WHAT IS NEEDED →
Below are some records; quote exactly the lines from the one that contains "(** * TicketAutomation: the" through the one that contains "[driver.execute_script] is a [pyval].", inclusive, and no others.

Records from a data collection
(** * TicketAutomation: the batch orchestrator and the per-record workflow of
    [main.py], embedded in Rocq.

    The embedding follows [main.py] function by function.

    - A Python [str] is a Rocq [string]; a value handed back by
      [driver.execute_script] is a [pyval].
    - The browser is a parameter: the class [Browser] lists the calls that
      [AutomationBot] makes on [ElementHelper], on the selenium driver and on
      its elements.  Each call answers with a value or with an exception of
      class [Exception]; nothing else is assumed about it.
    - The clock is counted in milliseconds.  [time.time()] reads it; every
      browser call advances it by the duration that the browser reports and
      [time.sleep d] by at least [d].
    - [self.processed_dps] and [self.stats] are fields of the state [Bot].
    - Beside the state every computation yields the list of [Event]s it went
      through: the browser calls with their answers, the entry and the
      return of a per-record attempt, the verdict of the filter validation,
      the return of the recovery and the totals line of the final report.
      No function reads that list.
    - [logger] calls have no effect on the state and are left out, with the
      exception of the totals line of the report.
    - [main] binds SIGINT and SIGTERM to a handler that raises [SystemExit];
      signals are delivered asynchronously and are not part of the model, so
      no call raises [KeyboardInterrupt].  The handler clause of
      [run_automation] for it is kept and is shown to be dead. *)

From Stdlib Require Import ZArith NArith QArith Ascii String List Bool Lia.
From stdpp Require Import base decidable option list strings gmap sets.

--

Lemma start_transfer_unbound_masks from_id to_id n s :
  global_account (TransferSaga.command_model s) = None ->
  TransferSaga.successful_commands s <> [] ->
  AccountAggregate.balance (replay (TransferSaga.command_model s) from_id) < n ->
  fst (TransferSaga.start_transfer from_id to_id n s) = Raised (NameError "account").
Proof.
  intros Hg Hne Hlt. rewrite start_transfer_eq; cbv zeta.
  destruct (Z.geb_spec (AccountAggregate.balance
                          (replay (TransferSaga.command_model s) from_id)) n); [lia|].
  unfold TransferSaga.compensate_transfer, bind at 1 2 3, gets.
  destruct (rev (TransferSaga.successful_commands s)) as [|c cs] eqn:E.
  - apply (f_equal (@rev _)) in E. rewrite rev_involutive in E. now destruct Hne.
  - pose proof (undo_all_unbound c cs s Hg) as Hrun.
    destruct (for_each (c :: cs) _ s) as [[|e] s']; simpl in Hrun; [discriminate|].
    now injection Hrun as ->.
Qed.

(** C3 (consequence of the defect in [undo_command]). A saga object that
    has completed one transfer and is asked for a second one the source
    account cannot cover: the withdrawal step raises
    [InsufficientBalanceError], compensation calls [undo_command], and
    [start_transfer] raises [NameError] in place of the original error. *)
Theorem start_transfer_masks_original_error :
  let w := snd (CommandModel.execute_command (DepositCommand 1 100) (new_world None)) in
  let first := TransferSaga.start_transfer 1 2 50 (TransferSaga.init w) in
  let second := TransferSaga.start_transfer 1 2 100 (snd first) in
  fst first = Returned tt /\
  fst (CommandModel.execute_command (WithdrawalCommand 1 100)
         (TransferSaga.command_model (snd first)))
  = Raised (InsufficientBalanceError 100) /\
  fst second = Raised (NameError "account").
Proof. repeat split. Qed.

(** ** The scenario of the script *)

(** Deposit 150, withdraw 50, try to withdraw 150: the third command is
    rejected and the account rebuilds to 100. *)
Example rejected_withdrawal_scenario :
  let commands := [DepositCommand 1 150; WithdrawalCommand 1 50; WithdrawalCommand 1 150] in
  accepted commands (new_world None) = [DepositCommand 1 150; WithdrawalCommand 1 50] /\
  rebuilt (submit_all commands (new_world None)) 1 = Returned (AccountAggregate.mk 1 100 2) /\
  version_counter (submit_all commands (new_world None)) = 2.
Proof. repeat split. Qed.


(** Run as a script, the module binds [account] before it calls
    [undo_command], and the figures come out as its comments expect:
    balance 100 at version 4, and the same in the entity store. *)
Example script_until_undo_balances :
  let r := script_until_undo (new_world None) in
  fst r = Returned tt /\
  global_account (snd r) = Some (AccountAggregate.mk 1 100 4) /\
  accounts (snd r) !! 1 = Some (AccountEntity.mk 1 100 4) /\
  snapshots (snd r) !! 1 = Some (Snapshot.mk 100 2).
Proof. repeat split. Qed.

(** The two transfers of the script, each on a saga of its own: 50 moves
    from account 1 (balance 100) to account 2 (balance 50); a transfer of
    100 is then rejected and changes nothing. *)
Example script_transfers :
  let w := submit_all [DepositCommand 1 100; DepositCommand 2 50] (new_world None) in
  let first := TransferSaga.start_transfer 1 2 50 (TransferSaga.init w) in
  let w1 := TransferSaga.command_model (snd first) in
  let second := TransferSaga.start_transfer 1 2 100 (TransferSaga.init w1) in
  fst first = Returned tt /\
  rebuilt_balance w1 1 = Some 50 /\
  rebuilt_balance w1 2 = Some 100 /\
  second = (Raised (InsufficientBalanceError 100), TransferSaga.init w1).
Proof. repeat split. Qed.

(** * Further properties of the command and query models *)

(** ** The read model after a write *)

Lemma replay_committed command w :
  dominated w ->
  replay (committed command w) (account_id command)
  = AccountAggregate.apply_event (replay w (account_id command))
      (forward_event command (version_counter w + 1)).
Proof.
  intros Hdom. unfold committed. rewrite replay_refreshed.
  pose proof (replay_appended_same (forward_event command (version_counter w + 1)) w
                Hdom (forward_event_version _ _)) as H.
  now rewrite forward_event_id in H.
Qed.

* * *

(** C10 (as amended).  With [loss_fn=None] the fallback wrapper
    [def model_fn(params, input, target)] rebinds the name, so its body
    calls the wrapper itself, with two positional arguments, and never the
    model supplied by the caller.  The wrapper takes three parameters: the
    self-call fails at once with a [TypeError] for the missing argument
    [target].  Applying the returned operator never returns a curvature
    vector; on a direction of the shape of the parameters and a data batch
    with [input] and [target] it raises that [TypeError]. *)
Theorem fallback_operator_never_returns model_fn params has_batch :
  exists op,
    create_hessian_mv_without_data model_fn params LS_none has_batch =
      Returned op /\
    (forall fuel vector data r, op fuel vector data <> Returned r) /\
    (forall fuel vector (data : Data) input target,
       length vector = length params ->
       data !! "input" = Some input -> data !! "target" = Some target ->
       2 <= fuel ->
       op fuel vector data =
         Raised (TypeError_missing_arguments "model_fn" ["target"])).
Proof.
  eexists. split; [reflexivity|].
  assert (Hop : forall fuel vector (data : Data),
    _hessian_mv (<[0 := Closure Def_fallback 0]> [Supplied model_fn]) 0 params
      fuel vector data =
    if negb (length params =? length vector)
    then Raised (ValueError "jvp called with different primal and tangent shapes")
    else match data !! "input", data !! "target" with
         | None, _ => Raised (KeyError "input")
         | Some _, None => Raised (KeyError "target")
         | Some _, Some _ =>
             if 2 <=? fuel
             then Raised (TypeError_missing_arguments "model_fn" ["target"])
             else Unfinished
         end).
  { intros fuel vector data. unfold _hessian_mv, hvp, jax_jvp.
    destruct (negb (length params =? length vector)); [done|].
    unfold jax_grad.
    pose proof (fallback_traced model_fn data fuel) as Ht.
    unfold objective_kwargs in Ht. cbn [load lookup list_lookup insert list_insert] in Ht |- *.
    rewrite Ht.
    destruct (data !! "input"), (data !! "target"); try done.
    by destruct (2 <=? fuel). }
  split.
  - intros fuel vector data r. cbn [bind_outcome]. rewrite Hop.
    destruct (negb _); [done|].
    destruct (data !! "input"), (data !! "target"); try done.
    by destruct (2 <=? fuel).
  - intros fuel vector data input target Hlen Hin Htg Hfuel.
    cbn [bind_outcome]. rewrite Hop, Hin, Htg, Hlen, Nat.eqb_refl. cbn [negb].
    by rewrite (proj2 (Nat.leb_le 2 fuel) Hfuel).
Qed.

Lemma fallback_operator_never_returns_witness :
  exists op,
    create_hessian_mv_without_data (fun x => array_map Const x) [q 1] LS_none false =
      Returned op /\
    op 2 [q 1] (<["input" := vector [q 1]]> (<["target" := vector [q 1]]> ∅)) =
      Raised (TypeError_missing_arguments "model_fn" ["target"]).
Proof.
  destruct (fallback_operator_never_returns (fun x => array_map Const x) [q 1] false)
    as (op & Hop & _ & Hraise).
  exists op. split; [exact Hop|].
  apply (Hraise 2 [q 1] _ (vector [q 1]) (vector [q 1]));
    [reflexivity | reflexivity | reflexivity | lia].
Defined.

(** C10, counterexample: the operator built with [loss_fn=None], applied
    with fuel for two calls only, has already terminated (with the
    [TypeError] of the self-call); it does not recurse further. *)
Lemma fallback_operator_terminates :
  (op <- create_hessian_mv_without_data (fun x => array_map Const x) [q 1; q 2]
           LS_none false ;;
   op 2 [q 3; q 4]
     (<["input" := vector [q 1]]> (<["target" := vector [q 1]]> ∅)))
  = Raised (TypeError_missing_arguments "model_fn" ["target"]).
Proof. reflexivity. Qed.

RESULT FOR THIS EXERCISE →
(** * TicketAutomation: the batch orchestrator and the per-record workflow of
    [main.py], embedded in Rocq.

    The embedding follows [main.py] function by function.

    - A Python [str] is a Rocq [string]; a value handed back by
      [driver.execute_script] is a [pyval].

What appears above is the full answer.